## WHAT IS NEEDED
Restate word for word the lines of the entries below, starting with the line that holds "match d with mkDelta" and ending with the line that holds "(** [buildChanges]: a", and no others.
┌─ SUPPLIED MATERIAL
(* ===== verification/Friendly.v ===== *)
(** * Descriptions of changes (src/base/friendly/friendly.go)

    The differences between two versions of a dataset, as the [deepdiff]
    package gives them, told in a title and a message. *)
From S2P Require Export Fill.

(** ** [deepdiff]'s differences *)
Inductive Operation : Type :=
| DTDelete | DTInsert | DTUpdate | DTContext | dtReplace | DTOther (text : string).
#[export] Instance Operation_eq_dec : EqDecision Operation.
Proof. solve_decision. Defined.

(** [deepdiff.Delta]; a path is the text of its address. *)
Inductive Delta : Type := mkDelta {
  d_Type : Operation;
  d_Path : string;
  d_Value : data;
  d_Deltas : list Delta;
}.
(** [deepdiff.Stats] *)
Record DiffStats : Type := mkDiffStats {
  df_Left : Z;
  df_Right : Z;
}.

(** [type ComponentChanges struct]; no rows are nil. *)
Record ComponentChanges : Type := mkChanges {
  EntireMessage : string;
  Num : nat;
  Size : Z;
  Rows : list string;
}.
Definition no_changes : ComponentChanges := mkChanges "" 0 0 [].
Definition smallNumberOfChangesToBody : nat := 3.

Definition newline : string := String (ascii_of_nat 10) "".
Definition newline_tab : string := String (ascii_of_nat 10) (String (ascii_of_nat 9) "").

(** [joinPath] *)
Definition joinPath (parent element : string) : string :=
  if decide (parent = "") then element else parent +:+ "." +:+ element.

(** [pastTense] *)
Definition pastTense (op : Operation) : string :=
  match op with
  | DTDelete => "removed"
  | DTInsert => "added"
  | DTUpdate | dtReplace => "updated"
  | DTContext => " "
  | DTOther text => text
  end.

(** [preprocess]: an insertion after a deletion at the same path replaces it. *)
Definition prep_step (build : list Delta) (d : Delta) : list Delta :=
  match last build with
  | Some l =>
      if decide (d_Path l = d_Path d ∧ d_Type l = DTDelete ∧ d_Type d = DTInsert)
      then removelast build ++ [mkDelta dtReplace (d_Path l) (d_Value l) (d_Deltas l)]
      else build ++ [d]
  | None => build ++ [d]
  end.
Fixpoint prep (d : Delta) : Delta :=
  match d with mkDelta t p v ds => mkDelta t p v (foldl prep_step [] (map prep ds)) end.
Definition preprocess (deltas : list Delta) : list Delta := foldl prep_step [] (map prep deltas).

(** [buildChanges]: a row for every change, at any depth *)
Fixpoint delta_rows (parentPath : string) (d : Delta) : list string :=
  match d with
  | mkDelta t p _ ds =>
      (if decide (t = DTContext) then [] else [pastTense t +:+ " " +:+ joinPath parentPath p]) ++
      flat_map (delta_rows (joinPath parentPath p)) ds
  end.
Definition buildChanges (changes : ComponentChanges) (parentPath : string) (deltas : list Delta) : ComponentChanges :=
  mkChanges (EntireMessage changes) (Num changes) (Size changes) (Rows changes ++ flat_map (delta_rows parentPath) deltas).

(** [buildBodyChanges]: changes are counted and sized, and the first three
    described; with more of them there are no rows. *)
Definition value_size (v : data) : Z :=
  match v with VSlice l => Z.of_nat (length l) + 1 | VMap m => Z.of_nat (length m) + 1 | _ => 1 end.
Definition is_change (t : Operation) : bool :=
  match t with DTDelete | DTInsert | DTUpdate | dtReplace => true | _ => false end.
Definition count_change (row : string) (v : data) (changes : ComponentChanges) : ComponentChanges :=
  let n := S (Num changes) in
  mkChanges (EntireMessage changes) n (Size changes + value_size v)
    (if decide (n ≤ smallNumberOfChangesToBody) then Rows changes ++ [row] else []).
Fixpoint body_change (parentPath : string) (changes : ComponentChanges) (d : Delta) : ComponentChanges :=
  match d with
  | mkDelta t p v ds =>
      if is_change t then count_change (pastTense t +:+ " row " +:+ joinPath parentPath p) v changes
      else foldl (body_change (joinPath parentPath p)) changes ds
  end.
Definition buildBodyChanges (changes : ComponentChanges) (parentPath : string) (deltas : list Delta) : ComponentChanges :=
  foldl (body_change parentPath) changes deltas.

(** [buildComponentChanges] *)
Definition head_change (m : gmap string ComponentChanges) (d : Delta) : gmap string ComponentChanges :=
  match d_Type d with
  | DTContext =>
      match d_Deltas d with
      | [] => m
      | ds => <[d_Path d := buildChanges no_changes "" ds]> m
      end
  | DTInsert | DTDelete | dtReplace =>
      let changes := default no_changes (m !! d_Path d) in
      <[d_Path d := mkChanges (pastTense (d_Type d)) (Num changes) (Size changes) (Rows changes)]> m
  | _ => m
  end.
Definition buildComponentChanges (headDeltas bodyDeltas : list Delta) (bodyStats : option DiffStats) (assumeBodyChanged : bool)
    : gmap string ComponentChanges :=
  let m := foldl head_change ∅ headDeltas in
  if assumeBodyChanged then <["body" := mkChanges "changed" 0 0 []]> m
  else
    match bodyDeltas, bodyStats with
    | _ :: _, Some _ =>
        let bodyChanges := buildBodyChanges no_changes "" bodyDeltas in
        if decide (0 < Num bodyChanges) then <["body" := bodyChanges]> m else m
    | _, _ => m
    end.

(** ** [DiffDescriptions]

    The message of one component, and the title it would have alone; a change
    of the body in per cent of the larger side divides by nothing when both
    sides are empty. *)
Definition percentChange (changes : ComponentChanges) (bodyStats : option DiffStats) : outcome Z :=
  match bodyStats with
  | None => Panic
  | Some s =>
      let divisor := if decide (df_Left s < df_Right s)%Z then df_Right s else df_Left s in
      if decide (divisor = 0)%Z then Panic else Ok (Z.quot (100 * Size changes) divisor)
  end.
Definition rows_message (compName : string) (rows : list string) : string :=
  foldl (λ msg r, msg +:+ newline_tab +:+ r) (compName +:+ ":") rows.
Definition component_message (compName : string) (changes : ComponentChanges) (bodyStats : option DiffStats) (shortTitle : string)
    : outcome (string * string) :=
  if decide (EntireMessage changes ≠ "") then
    let msg := compName +:+ " " +:+ EntireMessage changes in Ok (msg, msg)
  else if decide (compName = "body") then
    match Rows changes with
    | [] =>
        percent ← percentChange changes bodyStats;
        let action := "changed by " +:+ strconv_Itoa percent +:+ "%" in
        Ok (compName +:+ ":" +:+ newline_tab +:+ action, compName +:+ " " +:+ action)
    | rows => Ok (rows_message compName rows, compName +:+ " " +:+ strings_Join rows " and ")
    end
  else
    match Rows changes with
    | [] => Ok ("", shortTitle)
    | [row] => Ok (compName +:+ ":" +:+ newline_tab +:+ row, compName +:+ " " +:+ row)
    | rows =>
        Ok (rows_message compName rows,
            compName +:+ " updated " +:+ strconv_Itoa (Z.of_nat (length rows)) +:+ " fields")
    end.

(** The loop over the components that are told about: the title, the message
    and the names so far *)
Definition componentsToCheck : list string := ["meta"; "structure"; "readme"; "viz"; "transform"; "body"].
Fixpoint describe (m : gmap string ComponentChanges) (bodyStats : option DiffStats) (names : list string)
    (acc : string * string * list string) : outcome (string * string * list string) :=
  match names with
  | [] => Ok acc
  | compName :: names =>
      match m !! compName with
      | None => describe m bodyStats names acc
      | Some changes =>
          let '(shortTitle, longMessage, changed) := acc in
          r ← component_message compName changes bodyStats shortTitle;
          describe m bodyStats names
            (r.2, if decide (longMessage = "") then r.1 else longMessage +:+ newline +:+ r.1, changed ++ [compName])
      end
  end.

(** The title of several components lists their names. *)
Fixpoint list_names (text : string) (names : list string) : string :=
  match names with
  | [] => text
  | [compName] => text +:+ "and " +:+ compName
  | compName :: names => list_names (text +:+ compName +:+ ", ") names
  end.
Definition title_of (shortTitle : string) (changed : list string) : string :=
  match changed with
  | [a; b] => "updated " +:+ a +:+ " and " +:+ b
  | _ :: _ :: _ :: _ => list_names "updated " changed
  | _ => shortTitle
  end.

Definition DiffDescriptions (headDeltas bodyDeltas : list Delta) (bodyStats : option DiffStats) (assumeBodyChanged : bool)
    : outcome (string * string) :=
  match headDeltas, bodyDeltas with
  | [], [] => Ok ("", "")
  | _, _ =>
      let perComponentChanges :=
        buildComponentChanges (preprocess headDeltas) (preprocess bodyDeltas) bodyStats assumeBodyChanged in
      r ← describe perComponentChanges bodyStats componentsToCheck ("", "", []);
      let '(shortTitle, longMessage, changed) := r in
      Ok (title_of shortTitle changed, longMessage)
  end.

(** A change of two components *)
Example describe_two :
  DiffDescriptions
    [mkDelta DTContext "meta" VNil [mkDelta DTDelete "title" (VString "abc") []; mkDelta DTInsert "title" (VString "def") []];
     mkDelta DTContext "structure" VNil
       [mkDelta DTContext "formatConfig" VNil
          [mkDelta DTDelete "headerRow" (VBool false) []; mkDelta DTInsert "headerRow" (VBool true) []]]] [] None false =
  Ok ("updated meta and structure",
      "meta:" +:+ newline_tab +:+ "updated title" +:+ newline +:+ "structure:" +:+ newline_tab +:+
      "updated formatConfig.headerRow").
Proof. reflexivity. Qed.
└─
## SOLUTION FOR THIS PROBLEM
  match d with mkDelta t p v ds => mkDelta t p v (foldl prep_step [] (map prep ds)) end.
Definition preprocess (deltas : list Delta) : list Delta := foldl prep_step [] (map prep deltas).

(** [buildChanges]: a row for every change, at any depth *)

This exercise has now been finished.